About one in 150 people infected with WNV will develop severe illness. The severe symptoms can include high fever, headache, neck stiffness, stupor, disorientation, coma, tremors, convulsions, muscle weakness, vision loss, numbness and paralysis. These symptoms may last several weeks, and neurological effects may be permanent.

If you are experiencing symptoms of WNV, contact your health care provider.


Although the majority of people who are infected will not show any symptoms at all, it’s important to protect yourself and your family from infection. When dealing with West Nile virus, prevention is your best bet.

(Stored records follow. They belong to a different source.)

Lemma grow_step_ok left n pd : pd_ok pd → homeSize pd + splitPosition pd < MAX_HASH → Z.of_nat n < homeSize pd →
  words_sum (S n) pd (splitPosition pd) (homeSize pd) ≤ left → ∃ left' pd',
  grow_step left pd = Some (left', pd') ∧ grown pd 1 pd' ∧ homeSize pd ≤ homeSize pd' ∧
  words_sum n pd' (splitPosition pd') (homeSize pd') ≤ left'.
Proof.
  intros Hok Hmax Hn Hw. pose proof (proj1 (proj2 Hok)) as Hg. destruct (geo_pos _ _ Hg) as (Hh & Hs & Hr).
  assert (∀ pd, pd_ok pd → homeSize pd + splitPosition pd < MAX_HASH → Z.of_nat n < homeSize pd → splitPosition pd < homeSize pd →
    words (slot_at pd (splitPosition pd)) + words_sum n pd (splitPosition pd + 1) (homeSize pd) ≤ left → ∃ left' pd',
    grow_step left pd = Some (left', pd') ∧ grown pd 1 pd' ∧ homeSize pd ≤ homeSize pd' ∧
    words_sum n pd' (splitPosition pd') (homeSize pd') ≤ left') as Hone.
  { clear - DictTermLaws0. intros pd Hok Hmax Hn Hlt Hw. destruct (geo_pos _ _ (proj1 (proj2 Hok))) as (Hh & Hs & Hr).
    pose proof (words_sum_pos n pd (splitPosition pd + 1) (homeSize pd)).
    destruct (grow_step_split left pd) as (pd' & -> & Hok' & He & Hh' & Hs' & Hn' & Hat & Hz); [done..|lia|].
    eexists _, pd'. split; [done|]. split; [split_and!; (done || lia)|]. split; [lia|]. rewrite Hh', Hs'.
    rewrite (words_sum_ext n pd pd'); [lia..|intros i Hi; apply Hat; lia]. }
  cbn [words_sum] in Hw. destruct (Z.eqb_spec (splitPosition pd) (homeSize pd)) as [He|Hne]; [|apply Hone; (done || lia)].
  rewrite grow_step_renamed by (unfold MAX_HASH in *; lia).
  destruct (Hone (set_split (homeSize pd * 2) 0 pd)) as (left' & pd' & Hst & (Hok' & Hent & Hnum & Hrng & Hz) & Hge & Hw'); try (cbn; lia).
  { by apply renamed_ok. }
  { rewrite (words_sum_ext n pd (set_split _ _ pd)) by (cbn; (done || lia)). exact Hw. }
  cbn in Hrng, Hge, Hnum, Hz. exists left', pd'. split; [done|]. split; [split_and!; (done || lia)|]. split; [lia|done].
Qed.

Lemma grow_loop_ok n pd : ∀ left, pd_ok pd → homeSize pd + splitPosition pd + Z.of_nat n ≤ MAX_HASH → Z.of_nat n ≤ homeSize pd →
  words_sum n pd (splitPosition pd) (homeSize pd) ≤ left → ∃ pd', grow_loop n left pd = Some pd' ∧ grown pd (Z.of_nat n) pd'.
Proof.
  revert pd. induction n as [|n IH]; intros pd left Hok Hmax Hn Hw; cbn [grow_loop].
  - exists pd. split; [done|]. split_and!; (done || lia).
  - destruct (grow_step_ok left n pd) as (left' & pd1 & -> & (Hok1 & He1 & Hn1 & Hr1 & Hz1) & Hge & Hw1); [done|lia..|]. cbn [mbind option_bind].
    destruct (IH pd1 left') as (pd2 & -> & Hok2 & He2 & Hn2 & Hr2 & Hz2); [done|lia..|].
    exists pd2. split; [done|]. split_and!; [done|by rewrite He2|congruence|lia|lia].
Qed.

Lemma grow_ok pd : pd_ok pd → zlen (entries pd) < 2 ^ 29 → ∃ pd',
  grow pd = Some pd' ∧
  grown pd (if MAX_HASH - homeSize pd / 5 <=? homeSize pd + splitPosition pd then 0 else homeSize pd / 5) pd'.
Proof.
  intros Hok Hlen. pose proof (proj1 (proj2 Hok)) as Hg. destruct (geo_pos _ _ Hg) as (Hh & Hs & Hr). unfold grow, HASH_RANGE.
  rewrite wrap_u_small by (unfold MAX_HASH in *; lia).
  assert (2 ≤ homeSize pd / 5 ≤ homeSize pd) by (Z.to_euclidean_division_equations; lia).
  destruct (Z.eqb_spec (homeSize pd / 5) 0); [lia|]. destruct (Z.leb_spec (MAX_HASH - homeSize pd / 5) (homeSize pd + splitPosition pd)).
  - exists pd. split; [done|]. split_and!; (done || lia).
  - pose proof (words_sum_bound (Z.to_nat (homeSize pd / 5)) pd (splitPosition pd) (homeSize pd)).
    rewrite grow_needed_eq by (try apply Hok; unfold MAX_HASH, INT_MAX in *; lia). cbn [mbind option_bind].
    destruct (grow_loop_ok (Z.to_nat (homeSize pd / 5)) pd (words_sum (Z.to_nat (homeSize pd / 5)) pd (splitPosition pd) (homeSize pd)))
      as (pd' & -> & Hok' & He & Hn & Hrng & Hz); [done|lia..|].
    exists pd'. split; [done|]. split_and!; (done || lia).
Qed.

(** ** Merging buckets *)

Lemma foldl_cons_rev l2 : ∀ l1, foldl (λ lo t, t :: lo) l1 l2 = rev l2 ++ l1.
Proof. induction l2 as [|t l2 IH]; intros l1; cbn; [done|]. by rewrite IH, <- app_assoc. Qed.

Lemma merge_slots_ok lo hi : slot_ok lo → slot_ok hi → lo ≠ Nil → hi ≠ Nil → zlen (slot_entries hi) < 2 ^ 29 → ∃ s,
  merge_slots lo hi = Some s ∧ slot_ok s ∧ slot_entries s ≡ₚ slot_entries lo ++ slot_entries hi.
Proof.
  intros Hlo Hhi Hl Hh Hlen. unfold merge_slots, HeapOnlyAlloc, CONS.
  destruct lo as [|l|l|], hi as [|h|h|]; try done; cbn [mbind option_bind slot_entries list_cells].
  - eexists. split; [reflexivity|]. cbn. split; [lia|done].
  - cbn in Hhi. eexists. split; [reflexivity|]. cbn. split; [lia|done].
  - cbn in Hlo. eexists. split; [reflexivity|]. cbn. split; [lia|]. by rewrite (Permutation_app_comm l).
  - cbn [slot_entries slot_ok] in *. unfold as_int. rewrite (proj2 (Z.leb_le (2 * _) INT_MAX)) by (unfold INT_MAX; lia). cbn [mbind option_bind].
    rewrite !Z.leb_refl. cbn [mbind option_bind]. rewrite foldl_cons_rev.
    eexists. split; [reflexivity|]. assert (2 ≤ length (rev h ++ l))%nat by (rewrite length_app; lia).
    destruct (rev h ++ l) as [|t r] eqn:E; [cbn in *; lia|]. cbn [mk_list slot_ok slot_entries]. split; [lia|]. rewrite <- E.
    rewrite (Permutation_app_comm l). by rewrite (Permutation_rev h) at 2.
Qed.

Lemma slot_entries_le pd i : (length (slot_entries (slot_at pd i)) ≤ length (entries pd))%nat.
Proof.
  unfold slot_at. destruct (data pd !! Z.to_nat i) as [s|] eqn:E; [|cbn; lia]. unfold entries. cbn.
  rewrite <- (take_drop_middle _ _ _ E) at 1. rewrite bind_app, bind_cons, !length_app. lia.
Qed.

(** What a merge leaves, when bucket [pos] has the entries of the last two halves. *)
Lemma merge_placed pd : let pos := splitPosition pd - 1 in ∀ pd' new, pd_ok pd → 0 < splitPosition pd →
  arr_ok pd' → homeSize pd' = homeSize pd → splitPosition pd' = pos → numElements pd' = numElements pd →
  slot_entries new ≡ₚ slot_entries (slot_at pd pos) ++ slot_entries (slot_at pd (pos + homeSize pd)) →
  (∀ i, 0 ≤ i → slot_at pd' i = if i =? pos + homeSize pd then Nil else if i =? pos then new else slot_at pd i) →
  entries pd' ≡ₚ entries pd → size pd' ≤ Z.max (size pd) (2 * (pos + homeSize pd + 1)) → grown pd (-1) pd'.
Proof.
  intros pos pd' new Hok Hpos Ha' Hh' Hs' Hn' Hnew Hat He Hz. pose proof Hok as [Ha Htab]. pose proof Htab as (Hg & Hp & _).
  destruct (geo_pos _ _ Hg) as (Hh & Hs & Hr). split; [|split_and!; (done || lia)]. split; [done|].
    apply (table_ok_moved pd); try done. { rewrite Hh', Hs'. split; [apply Hg|lia]. }
    intros i t Hi Ht. rewrite Hat in Ht by done. unfold pd_ix. rewrite Hh', Hs', hash_ix_merge by lia.
    replace (pos + 1) with (splitPosition pd) by lia. fold (pd_ix pd t.1).
    destruct (Z.eqb_spec i (pos + homeSize pd)); [by apply elem_of_nil in Ht|]. destruct (Z.eqb_spec i pos) as [->|].
    - rewrite Hnew in Ht. apply elem_of_app in Ht as [Ht|Ht]; apply Hp in Ht; try lia; rewrite Ht; case_bool_decide; lia.
    - apply Hp in Ht; [|done]. rewrite Ht. case_bool_decide; lia.
Qed.
Lemma dict_check_ok p : dict_inv p → pd_check p = true.
Proof.
  destruct p as [pd|]; [|done]. intros [Hok _]. destruct (HASH_RANGE_eq pd Hok) as (HR & _). pose proof Hok as [(Hsz & Hu & Hnil & Hs) (Hg & _ & _ & Hn)].
  destruct (geo_pos _ _ Hg) as (? & ? & ?). unfold pd_check. rewrite HR, check_slots_ok by (done || lia). change (Z.to_nat 0) with 0%nat. rewrite drop_0.
  assert (zlen (take (Z.to_nat (used pd)) (data pd) ≫= slot_entries) = numElements pd) as ->.
  { rewrite Hn. unfold entries. rewrite <- (take_drop (Z.to_nat (used pd)) (data pd)) at 2.
    rewrite bind_app, drop_entries_nil, app_nil_r; (done || lia). }
  rewrite Z.add_0_l, Z.eqb_refl. repeat rewrite (proj2 (Z.leb_le _ _)) by lia. rewrite Z.geb_leb, (proj2 (Z.leb_le _ _)) by lia. done.
Qed.
End Ops.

Fighting mosquito bites reduces your risk of getting this disease, along with others that mosquitoes can carry.

Avoid mosquito bites by:
  • Using insect repellent.
  • Wearing light-colored long pants and long-sleeved shirts to cover exposed skin.
  • Limiting outside exposure during the evening hours when mosquito activity is at its highest.
  • Eliminating mosquitoes inside your house.
Mosquito-proof your home by:
  • Ridding your backyard of standing water. Common places include old tires, buckets, wheelbarrows, gutters, and pet dishes.
  • Emptying plastic wading pools, birdbaths, plant pots, or drip trays every four to five days.
  • Draining standing puddles, ditches, tree holes, or tree stumps.
  • Ensuring your swimming pools and decorative ponds/fountains are clean and operational.
  • Fixing or installing window and door screens around your home, and properly maintaining your evaporative cooler.
  • Avoiding over-watering your lawn.